7/10
A good portrayal weakend by poor special effects at the end.
27 October 2012
Warning: Spoilers
I admire films that dare to deal with specialised subjects like this. On the whole I think the film's portrayal of the lives of those involved in the Vajont disaster -- and of the events leading up to it -- was good. However, there are quite a few technical inaccuracies and some of the characters are partially fictionalised.

The film twists the facts a bit to follow a more stereotypical disaster movie plot & build up the tension, portraying the engineers as worried and afraid when in fact they were calm and confident that they were in control of the situation right until the end. The film makes a drama about the water level, and that the water level was slightly over the critical 700m mark when the landslide took place, suggesting this was the cause of the disaster. In reality the engineers had already taken the water down to SADE's critical level - 25m blow the dam crest. However, the problem was that the "critical" level simply didn't apply - the flood was caused by the speed of the landslide when if finally happened, which no-one had predicted correctly.

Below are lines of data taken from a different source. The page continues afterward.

(* ===== verification/Spawn.v ===== *)
(** * kernel/arch: starting a program from a file

    [elf_spawn] and [macho_spawn] read a file, build an address space from it
    and hand a process that runs in it to the scheduler.  They are the same
    function but for the loader, the stack builder and the size of the header
    they expect; [spawn_with] is that function.  What the loaders use of the
    file system and of the state of the memory manager is the class
    [ExecEnv]. *)

From S2P Require Import Prelude Phys PhysInv PhysInit PageAlloc PageTable Region AddrSpace AddrLife Bytes UserMem UserStack Elf Loader Macho RbTree Sched.
From Stdlib Require Import ZArith Lia.
From stdpp Require Import base list gmap numbers.
Open Scope Z_scope.

Module Spawn.
Import PageAlloc PageTable AddrSpace UserMem UserStack Elf Loader Macho Sched.

(** [e] is the environment of the scheduler: it holds the state of the memory
    manager; file operations and the shell's user are read from it. *)
Class ExecEnv (S E : Type) := {
  as_of : E -> as_state S;
  with_as : E -> as_state S -> E;
  vm_addr : nat -> Z;                             (* &g_vmap_pool[i] *)
  vfs_open : E -> list Z -> Z * E;                (* vfs_open(path, VFS_O_READ, NULL) *)
  vfs_read : E -> Z -> Z -> Z * list Z * E;       (* the result code and the bytes read *)
  vfs_close : E -> Z -> E;
  g_shell_uid : E -> Z;
  g_shell_gid : E -> Z }.

Section Ops.
Context {S E : Type} `{PageMem S} `{SchedEnv E} `{!ExecEnv S E}.

Definition IMAGE_MAX : Z := 4 * 1024 * 1024.

(** [while (total < sizeof(buf))]; the buffer up to [total]. *)
Definition read_round (fd : Z) (x : E * list Z) : (E * list Z) + (E * list Z) :=
  let '(e, buf) := x in
  if negb (zlen buf <? IMAGE_MAX) then inr (e, buf)
  else
    let '(rc, bs, e) := vfs_read e fd (IMAGE_MAX - zlen buf) in
    if negb (rc =? 0) || (zlen bs =? 0) then inr (e, buf) else inl (e, buf ++ bs).

Definition read_file (e : E) (fd : Z) : option (E * list Z) := leave (loop (read_round fd) ROUNDS (e, [])).

Definition put_as (s : sched E) (a : as_state S) : sched E := put_env s (with_as (env s) a).

(** [amm_vmap_destroy(vm); return 0;] *)
Definition abandon (s : sched E) (vm : nat) : res (Z * sched E) :=
  match AddrSpace.amm_vmap_destroy (as_of (env s)) (Some vm) with
  | None => Hang
  | Some a => Ok (0, put_as s a)
  end.

(** The address space in slot [vm] as a loader sees it, and back. *)
Definition lview (a : as_state S) (vm : nat) : lstate S :=
  mkLd (pm a) (pool a) (default (Region.mkVmap None 0 0) (g_vmap_pool a !! vm)).
Definition lstore (a : as_state S) (vm : nat) (l : lstate S) : as_state S :=
  mkAS (l_pm l) (l_pool l) (<[vm := l_vm l]> (g_vmap_pool a)) (g_vmap_next a) (g_kernel_cr3 a).

(** The stack area; neither result is looked at. *)
Definition map_stack (l : lstate S) : option (lstate S) :=
  let stack_base := USER_STACK_TOP - USER_STACK_SIZE in
  match Region.amm_region_add (l_pool l) (Some (l_vm l)) stack_base USER_STACK_SIZE (Z.lor PROT_READ PROT_WRITE) RGN_STACK (-1) with
  | Some (_, pool, Some vm) =>
      Some (mkLd (snd (amm_region_populate (l_pm l) (Some vm) stack_base USER_STACK_SIZE (Z.lor PROT_READ PROT_WRITE))) pool vm)
  | _ => None
  end.

(** The fields set before the process is queued. *)
Definition start_pcb (v : pcb_t) (entry initial_rsp cr3 uid gid : Z) : pcb_t :=
  mkPcb (pid v) PROC_READY (sched_class v) (cpu v) (priority v) (base_pri v) (cpu_ns v) (wake_ns v) UINT64_MAX (va_map v)
    (exit_code v) (name v) uid gid (groups v) (ppid v) (sig_pending v) (cwd v) (mmap_bump v) (brk_cur v)
    (kstack v) (kstack_top v) (mkRegs initial_rsp entry 0x202 cr3 0x2B 0x23).

(** From [sched_spawn] on. *)
Definition start_process (s : sched E) (path : list Z) (vm : nat) (entry initial_rsp : Z) : res (Z * sched E) :=
  let! (pid, s) := sched_spawn s (mkArgs path SCHED_BATCH 0 255 (vm_addr vm)) in
  if pid =? 0 then abandon s vm
  else match sched_find s pid with
  | None => abandon s vm
  | Some p =>
      let cr3 := Region.cr3 (l_vm (lview (as_of (env s)) vm)) in
      let s := put_pcb s p (start_pcb (procs s p) entry initial_rsp cr3 (g_shell_uid (env s)) (g_shell_gid (env s))) in
      let! s := sched_enqueue s p in
      Ok (u32 pid, s)
  end.

(** From [amm_vmap_create] on. *)
Definition spawn_image (load : option (list Z) -> lstate S -> out S) (build : strs -> strs -> S -> Z -> option (Z * S))
    (hdr : Z) (s : sched E) (path : list Z) (img : list Z) (argv envp : strs) : res (Z * sched E) :=
  let '(vm, a) := AddrSpace.amm_vmap_create (as_of (env s)) in
  let s := put_as s a in
  match vm with
  | None => Ok (0, s)
  | Some vm =>
      if zlen img <? hdr then abandon s vm
      else match load (Some img) (lview a vm) with
      | Oob => Fault
      | Spin => Hang
      | Ret entry l =>
          let a := lstore a vm l in
          if entry =? 0 then abandon (put_as s a) vm
          else match map_stack l with
          | None => Hang
          | Some l =>
              match build argv envp (l_pm l) (Region.cr3 (l_vm l)) with
              | None => Hang
              | Some (initial_rsp, pm) =>
                  let s := put_as s (lstore a vm (set_l_pm l pm)) in
                  if initial_rsp =? 0 then abandon s vm
                  else start_process s path vm entry initial_rsp
              end
          end
      end
  end.

Definition spawn_with (load : option (list Z) -> lstate S -> out S) (build : strs -> strs -> S -> Z -> option (Z * S))
    (hdr : Z) (s : sched E) (path : list Z) (argv envp : strs) : res (Z * sched E) :=
  let '(fd, e) := vfs_open (env s) path in
  let s := put_env s e in
  if 2 ^ 31 <=? u32 fd then Ok (0, s)
  else match read_file (env s) fd with
  | None => Hang
  | Some (e, img) => spawn_image load build hdr (put_env s (vfs_close e fd)) path img argv envp
  end.

Definition elf_spawn : sched E -> list Z -> strs -> strs -> res (Z * sched E) :=
  spawn_with elf_load build_user_stack_vm SIZEOF_EHDR.
Definition macho_spawn : sched E -> list Z -> strs -> strs -> res (Z * sched E) :=
  spawn_with macho_load build_stack_macho SIZEOF_MACH_HEADER.

End Ops.
End Spawn.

The special effects are best when they are subtle - for example in visualisations of the dam and the village of Longerone during the first ninety minutes or so of the movie. However, in the finale, they failed to convey a sense of the awesome power this flood really had. We are talking about a 150m high wave of solid water coming over the top of the dam, then being funnelled down the narrow gorge beyond at 140 km/h. In the film it initially looked like buckets of water being thrown at a model in slow motion. The spray particles were too large, and there was no dark mass of water behind the spray. The only time it looked frightening was when we were given a glimpse of the wave racing down the narrow gorge, preceded by an enormous, howling rush of air tearing the valley sides apart and carrying debris along with it. This air blast was also depicted arriving in the village below, like a sudden hurricane falling upon the bewildered villagers. Another nice touch was the blue flashes seen by the villages up in the valley at night, at the moment of the landslide, caused by the collapse of power lines. This was a frightening premonition of the destruction that followed.